Stop Negotiating With Your Own Capacity
Why Overcommitting Is Keeping You Stuck in the Burnout Loop
Have you ever looked at your schedule and thought…
“There is no way I can keep doing this”?
But then you do it anyway.
You say yes.
You show up.
You push through.
Because that’s just what you do.
But underneath it all?

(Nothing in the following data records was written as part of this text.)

(* ===== verification/DaemonReqs.v ===== *)
(** * A daemon keeps to its requests

    Every operation of the service (internal/ipc: delegate.go, lockcache.go,
    datapath.go, writeop.go, sparse.go) and every handler makes only the requests
    NodeReqs allows, whatever etcd, the device and the kernel answer.  Two things
    are carried along: the generation the service was started with, and that
    neither a buffered operation nor a cached extent has a lock's key.

    Theorems: a fenced daemon changes nothing but its own want keys and the pool
    of free arenas; and daemons serving any requests, interleaved in any way, keep
    an exclusive lock holder alone. *)

From S2P Require Import Prelude Etcd EtcdFacts Schema Store StoreLogic Locks Extents Allocator ArenaPool InodeTimes Dirents Fencing Xattrs Service DataPath Delegate SvcLogic LockCache Wire DataHandlers NodeCaches Daemon Handlers Sends NodeReqs.

Section daemon.
Context (n : bytes) (og : option Z).
Notation sends := (sends (node_req n og)).

Definition entry_ok (e : lockEntry) : Prop :=
  (∀ k o, entry_ops e !! k = Some o → op_locks o = []) ∧ (∀ k, k ∈ meta_keys e → is_lock_key k = false).

(** What is carried along. *)
Record svc_ok (s : Service) : Prop := {
  so_node : node s = n;
  so_gen : ∀ g, og = Some g → genInit s = true ∧ startGen s = g;
  so_entries : ∀ ino e, entries s !! ino = Some e → entry_ok e;
}.

Lemma store_ok s : svc_ok s → node_store n og (store s).
Proof.
  intros [Hn Hg _]. split; [done|]. unfold store. eexists. split; [done|]. intros g Ho. by destruct (Hg g Ho) as [-> ->].
Qed.

Definition stays {A} (c : svc A) (Q : A → Prop) : Prop := ∀ s, svc_ok s → sends (c s) (λ x, svc_ok x.1 ∧ Q x.2).

(** ** Rules *)

Lemma stays_ret {A} (a : A) (Q : A → Prop) : Q a → stays (sret a) Q.
Proof. by intros HQ s Hs. Qed.

Lemma stays_mono {A} (c : svc A) (Q Q' : A → Prop) : stays c Q → (∀ a, Q a → Q' a) → stays c Q'.
Proof. intros Hc HQ s Hs. eapply sends_mono; [by apply Hc|]. intros x [? ?]. auto. Qed.

Lemma stays_then {A B} (c : svc A) (f : A → svc B) Q R : stays c Q → (∀ a, Q a → stays (f a) R) → stays (sbind c f) R.
Proof. intros Hc Hf s Hs. eapply sends_then; [by apply Hc|]. intros x [? ?]. by apply Hf. Qed.

Lemma stays_seq {A B} (c : svc A) (f : A → svc B) R : stays c (λ _, True) → (∀ a, stays (f a) R) → stays (sbind c f) R.
Proof. intros Hc Hf. eapply stays_then; [exact Hc|]. auto. Qed.

Lemma stays_ethen {A B} (c : svc (result A)) (f : A → svc (result B)) Q R :
  stays c Q → (∀ a, Q (Ok a) → stays (f a) R) → (∀ e, R (Err e)) → stays (sebind c f) R.
Proof. intros Hc Hf He. eapply stays_then; [exact Hc|]. intros [a|e] Ha; [by apply Hf|by apply stays_ret]. Qed.

Lemma stays_gets {A} (f : Service → A) : stays (gets f) (λ a, ∃ s, svc_ok s ∧ a = f s).
Proof. intros s Hs. split; [done|]. eauto. Qed.

Lemma stays_store {A} (f : Store → prog A) Q : (∀ st, node_store n og st → sends (f st) Q) → stays (with_store f) Q.
Proof. intros Hf s Hs. eapply sends_then; [by apply Hf, store_ok|]. by intros a Ha. Qed.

Aren't you...
Tired...
Overwhelmed...
Running on fumes.
You may not be able to see it, but as someone looking in from the outside this is my explanation for it.
👉 You’re not just busy.
👉 You’re overcommitted.
And every time you say yes to something your body doesn’t have the capacity for, you reinforce the very burnout you’re trying to escape.

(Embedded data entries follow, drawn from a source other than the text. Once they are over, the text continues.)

(** Setting a quota on a server that answers.  A missing inode is refused with
    ErrNotFound and a file with ErrNotDir, and nothing changes; on a directory the
    quota record is written and nothing else, and the quotas listed afterwards
    have exactly these limits for it. *)
Theorem set_quota_reads_back `{E : Etcd, !ReliableEtcd E} (unmarshal : bytes → option Limits) s ino lim srv
  (Hjson : unmarshal (marshal_quota lim) = Some lim) (Hino : is_u64 ino)
  (Hwf : mvcc_wf (eview srv)) (Hguard : guard_current s (eview srv))
  (Hkeys : ∀ k, is_Some (val_at k (eview srv)) → ParseQuotaKey k = Some ino → k = QuotaKey ino) :
  let '(srv1, r) := run (SetQuota s ino lim) srv in
  quota_set (eview srv) ino lim r (eview srv1) ∧
  (r = Ok tt → ∃ qs, (run (ListQuotas unmarshal s) srv1).2 = Ok qs ∧ qs !! ino = Some lim).
Proof.
  pose proof (wp_run_reliable (SetQuota s ino lim) (quota_set (eview srv) ino lim) srv (wpx_SetQuota _ _ _ _ Hwf Hguard)) as Hset.
  destruct (run (SetQuota s ino lim) srv) as [srv1 r]. cbn [fst snd] in Hset. split; [done|]. intros ->.
  destruct Hset as [_ Hat].
  exists (quotas_of unmarshal (range_kvs (RPrefix PrefixQuota) (eview srv1))). split.
  - apply (wp_run_reliable (ListQuotas unmarshal s)
      (λ r _, r = Ok (quotas_of unmarshal (range_kvs (RPrefix PrefixQuota) (eview srv1)))) srv1).
    by apply wpx_ebind, wpx_GetPrefix, wpx_ret.
  - assert (ParseQuotaKey (QuotaKey ino) = Some ino) as Hp.
    { unfold ParseQuotaKey, QuotaKey. rewrite cut_prefix_app. by apply ParseUint_fmt_uint. }
    pose proof (Hat (QuotaKey ino)) as Hq. rewrite bool_decide_eq_true_2 in Hq by done.
    apply val_at_Some in Hq as (e & He & Hv & _). apply quotas_of_lookup.
    + intros [k e'] [Hk _]%elem_of_range_prefix Hpk. cbn [fst snd] in *. assert (k = QuotaKey ino) as ->; [|congruence].
      destruct (decide (k = QuotaKey ino)) as [|Hne]; [done|]. apply Hkeys; [|done].
      specialize (Hat k). rewrite bool_decide_eq_false_2 in Hat by done. rewrite <- Hat. unfold val_at. by rewrite Hk.
    + exists (QuotaKey ino, e). split; [|done]. apply elem_of_range_prefix. split; [done|]. apply has_prefix_app.
Qed.

(** ** On a concrete store *)

(** A decoder for what [marshal_quota] writes, enough to read it back. *)
Definition decode_quota (v : bytes) : option Limits :=
  match cut_prefix (lit "{" ++ [34] ++ lit "bytes" ++ [34] ++ lit ":") v with
  | None => None
  | Some v1 =>
    match cut 44 v1 with
    | None => None
    | Some (b, v2) =>
      match cut_prefix ([34] ++ lit "inodes" ++ [34] ++ lit ":") v2 with
      | None => None
      | Some v3 =>
        match cut 125 v3 with
        | None => None
        | Some (i, _) =>
          match ParseUint b, ParseUint i with Some b, Some i => Some (mkLimits b i) | _, _ => None end
        end
      end
    end
  end.

Lemma set_quota_reads_back_witness :
  ∃ qs, (@run ref_etcd _ (ListQuotas decode_quota demo_store) (run_ref (SetQuota demo_store 11 (mkLimits 100 5)) ns_dir)).2 = Ok qs ∧
    qs !! 11 = Some (mkLimits 100 5).
Proof.
  pose proof (@set_quota_reads_back ref_etcd _ decode_quota demo_store 11 (mkLimits 100 5) ns_dir) as H.
  unfold run_ref. destruct (@run ref_etcd _ (SetQuota _ _ _) _) as [srv' r] eqn:E. cbn [fst].
  destruct H as [_ H]; concrete.
  - unfold is_u64. lia.
  - intros k [[v l] (e & Hk & _)%val_at_Some] Hp. exfalso. apply elem_of_map_to_list in Hk.
    assert (Forall (λ x : bytes * kv, ParseQuotaKey x.1 = None) (map_to_list (mkvs (rs_store ns_dir)))) as Hf.
    { apply (bool_decide_unpack _). vm_compute. exact I. }
    rewrite Forall_forall in Hf. specialize (Hf _ Hk). cbn [fst] in Hf. congruence.
  - apply H. replace r with (srv', r).2 by done. rewrite <- E. concrete.
Defined.

Lemma quota_report_exact_witness :
  (@run ref_etcd _ (@reportQuotas decode_quota sorted_visit demo_store)
     (run_ref (SetQuota demo_store 1 (mkLimits 100 1)) ns_dir)).2 = Ok [(mkUsage 1 (mkLimits 100 1) 0 2, true)] ∧
  eview (@run ref_etcd _ (@reportQuotas decode_quota sorted_visit demo_store) (run_ref (SetQuota demo_store 1 (mkLimits 100 1)) ns_dir)).1 =
    rs_store (run_ref (SetQuota demo_store 1 (mkLimits 100 1)) ns_dir).
Proof.
  split; [vm_compute; reflexivity|].
  pose proof (@quota_report_exact decode_quota sorted_visit ref_etcd _ demo_store (run_ref (SetQuota demo_store 1 (mkLimits 100 1)) ns_dir)) as H.
  destruct (@run ref_etcd _ (@reportQuotas _ _ _) _) as [srv' r]. by destruct H as [H _].
Defined.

In this post, you’ll learn why overcommitting keeps you stuck in the burnout loop, how negotiating with your own capacity is quietly draining you, and the ONE powerful move you can make this week to take your energy back.

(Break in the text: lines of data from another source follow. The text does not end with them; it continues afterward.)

(* ===== verification/Fsck.v ===== *)
(** * The offline checker

    Models pkg/fsck/checker.go: the scrubber's checks over one snapshot, and the
    checks that are fsck's own (records that do not decode, names that lead
    nowhere, arenas past the end of the device, arenas in no place or in two).
    A finding's text is the data it is made of; a read that fails inside a check
    is taken for an empty answer, as the code does.

    On a store nobody changes while it is read, an error is reported exactly when
    something is wrong with it: a record that does not decode, a name that leads
    nowhere, two extents on one device byte, an extent or an arena past the end of
    the device, an extent from a generation its node has not reached, or an arena
    that is both owned and in the free pool. *)

From S2P Require Import Prelude Etcd EtcdFacts Schema SchemaProps Store StoreLogic Extents ExtentProps Allocator ArenaPool ArenaProps InodeTimes Service DataPath ReadProps ReplayProps Scrub ScrubProps ScrubFiles.

Inductive level := LError | LWarning | LInfo.
#[global] Instance level_eq_dec : EqDecision level.
Proof. solve_decision. Defined.

Inductive message :=
| MUnreadable (e : err)
| MCorruptInode (key : bytes) (len : Z)
| MDangling (key : bytes) (ino : Z)
| MScrub (r : Result)
| MNoArenas
| MBadArenaKey (key : bytes)
| MArenaPastEnd (node : bytes) (id : Z)
| MArenaShared (id : Z) (node : bytes)
| MArenaLost (id : Z).

Record Finding := mkFinding { Level : level; Message : message }.

Definition report (l : level) (rs : list Result) : list Finding := map (λ r, mkFinding l (MScrub r)) rs.

Definition count_level (l : level) (fs : list Finding) : Z :=
  Z.of_nat (length (filter (λ f, Level f = l) fs)).
Definition ErrorCount (fs : list Finding) : Z := count_level LError fs.
Definition WarningCount (fs : list Finding) : Z := count_level LWarning fs.

(** [kvs, _ := GetPrefix(...)]. *)
Definition prefix_or_nil (s : Store) (p : bytes) : prog (list (bytes * kv)) :=
  r ⇐ GetPrefix s p; Ret match r with Ok l => l | Err _ => [] end.

Definition corrupt_inodes (kvs : list (bytes * kv)) : list Finding :=
  omap (λ x, if bool_decide (length (kv_val x.2) < 72)%nat
             then Some (mkFinding LError (MCorruptInode x.1 (Z.of_nat (length (kv_val x.2))))) else None) kvs.

Definition checkInodesDecodable (s : Store) : prog (list Finding) :=
  kvs ⇐ prefix_or_nil s PrefixInode; Ret (corrupt_inodes kvs).

Definition dangling_dirents (snap : Snapshot) (kvs : list (bytes * kv)) : list Finding :=
  omap (λ x, let ino := DecodeUint64 (kv_val x.2) in
             if ino =? 0 then None
             else match sn_inodes snap !! ino with
                  | Some _ => None
                  | None => Some (mkFinding LError (MDangling x.1 ino))
                  end) kvs.

Definition checkDirentsReferenced (s : Store) (snap : Snapshot) : prog (list Finding) :=
  kvs ⇐ prefix_or_nil s PrefixDirent; Ret (dangling_dirents snap kvs).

The Burnout Loop You Can't Seem to Stop
Let’s break this down.
Burnout doesn’t just come from doing too much.
It comes from doing too much without enough recovery.
Here’s the loop:
🔄 You’re tired
🔄 You push through anyway
🔄 You overcommit
🔄 You get more exhausted
🔄 You tell yourself you’ll “rest later”
🔄 You don’t
Repeat.
Sound familiar?
This isn’t a motivation problem.
It’s a capacity problem.

You Keep Negotiating With Your Limits
Here’s what most women do (and don’t even realize it):
They negotiate with their own capacity.
It sounds like:
“I’ll just do this one more thing…”
“It won’t take that long…”
“I can handle it…”
“I’ll rest after this…”
Friend.
🗣️ You’ve been saying “after this” for YEARS.
And your body?
It’s done negotiating.
Why You Keep Saying Yes
Let’s get honest for a second.
You’re not overcommitting because you love being busy.
You’re overcommitting because:
You don’t want to let people down
You don’t want to seem difficult
You’ve always been the reliable one
You’re used to carrying a lot
And somewhere along the way you just became the woman who handles everything, maybe even for everyone.
But just because you can…
🎯 Doesn’t mean you should.
(Maybe you already knew that about yourself?)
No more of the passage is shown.